By Adam J. Smith, Associate Director

 

Across the war-torn nation of Colombia, as many as ten million people took to the streets to call for an end to violence in that country's thirty-five year-old civil war. "No mas!" (No more!) they cried in the streets of Bogota, of Medellin, of Cali. But in Washington, DC, far from the blood-stained streets and decimated jungle villages of Colombia, American drug warriors from both major political parties negotiate the level of new military aid -- financed with American tax dollars -- that will be injected into the conflict.

Though American leaders like Drug Czar Barry McCaffrey talk about supporting the democratically elected government of Colombia against Marxist insurgents, the truth is that there are no good guys in this war. The Colombian military, the one on "our" side, has one of the worst human rights records in the hemisphere, and factions of the military are closely aligned with right-wing paramilitaries believed to be responsible for the outright massacres of thousands of innocent civilians.

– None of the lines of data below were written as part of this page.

(* ===== verification/Paging.v ===== *)
(** Paging: the page directory and table entries of include/pmm.h, [get_pte],
    [map] and [unmap] of mm/pmm.c, the tables [kern_init] (entry/entry.c) turns
    paging on with, and [page_init], against the i386's two-level translation. *)

From S2P Require Import Prelude Machine DList Str Pmm.

Local Open Scope Z_scope.

(** * [struct pde_t] and [struct pte_t]: [sign:9], [os:3], address [:20] *)

Definition pte_sign (w : Z) : Z := bf_get 0 9 w.
Definition pte_os (w : Z) : Z := bf_get 9 3 w.
Definition pte_page_addr (w : Z) : Z := bf_get 12 20 w.

Definition set_pte_sign (a v : Z) : K unit := e ← load a; store a (bf_set 0 9 v e).
Definition set_pte_os (a v : Z) : K unit := e ← load a; store a (bf_set 9 3 v e).
Definition set_pte_page_addr (a v : Z) : K unit := e ← load a; store a (bf_set 12 20 v e).

(** [&pde[la >> 22]] *)
Definition pde_at (pde la : Z) : Z := w32 (pde + 4 * Z.shiftr la 22).

Definition get_pg_addr_la (pte : Z) : K Z :=
  e ← load pte; mret (w32 (w32 (Z.shiftl (pte_page_addr e) 12) + VERTUAL_MEM)).

Definition get_pg_addr_pa (pte : Z) : K Z :=
  e ← load pte; mret (w32 (Z.shiftl (pte_page_addr e) 12)).

(** The [return] of [get_pte]. *)
Definition get_pte_slot (pde la : Z) : K Z :=
  d ← load (pde_at pde la);
  mret (w32 (w32 (w32 (Z.shiftl (pte_page_addr d) 12) + VERTUAL_MEM)
             + 4 * Z.land (Z.shiftr la 12) 0x3ff)).

Section Paging.
Context `{Symbols}.
Variable alloc_page : Z -> K Z.
Variable fuel : nat.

The rebels, for their part, count kidnapping and the protection of drug traffickers among their fundraising strategies. It is the drug trade, to be sure, that is the stated target of American military aid to that nation, but the paramilitaries as well as parts of the national police force and the military itself are known to be profiting from the white gold as well.

Try as they might to cloak America's growing involvement in Colombia as an anti-narcotics imperative, our leaders cannot escape the fact that in so doing, we are sinking deeper and deeper into a quagmire that is, at its root, a cultural and economic conflict. Colombia, as large as the US west of the Mississippi, and marked by a terrain of mountains and rain forest, is neither Kuwait nor Iraq. Its problems, including but not limited to the scope of the US-bound drug trade and the pervasive corruption that prohibition has engendered, will not easily be solved by the simple introduction of American firepower, or even American troops.

A rational policy-if that, and not the enrichment of American defense contractors, is truly our goal-would include reducing, rather than increasing the level of weaponry on the ground. That would be accomplished very efficiently by taking the money out of the nation's chief export, narcotics.

On Sunday, October 24, an estimated ten million Colombians took to the streets to demand an end to the violence that has defined their nation and their lives for more than a generation. It is a cry that must be heard, and heeded if Latin America's longest-standing democracy is to survive intact. US foreign policy, in misguided if not disingenuous service to our profitable and corrupt drug war, seems at direct odds to the interests of peace.

It is immoral for us to destroy a nation and its citizens in a doomed attempt to rectify our own domestic policy failures and our own citizens' demand for prohibited substances. Instead, we ourselves should be out in the streets, echoing the Colombian ten million, calling for peace, telling our leaders, our drug warriors, "No Mas!"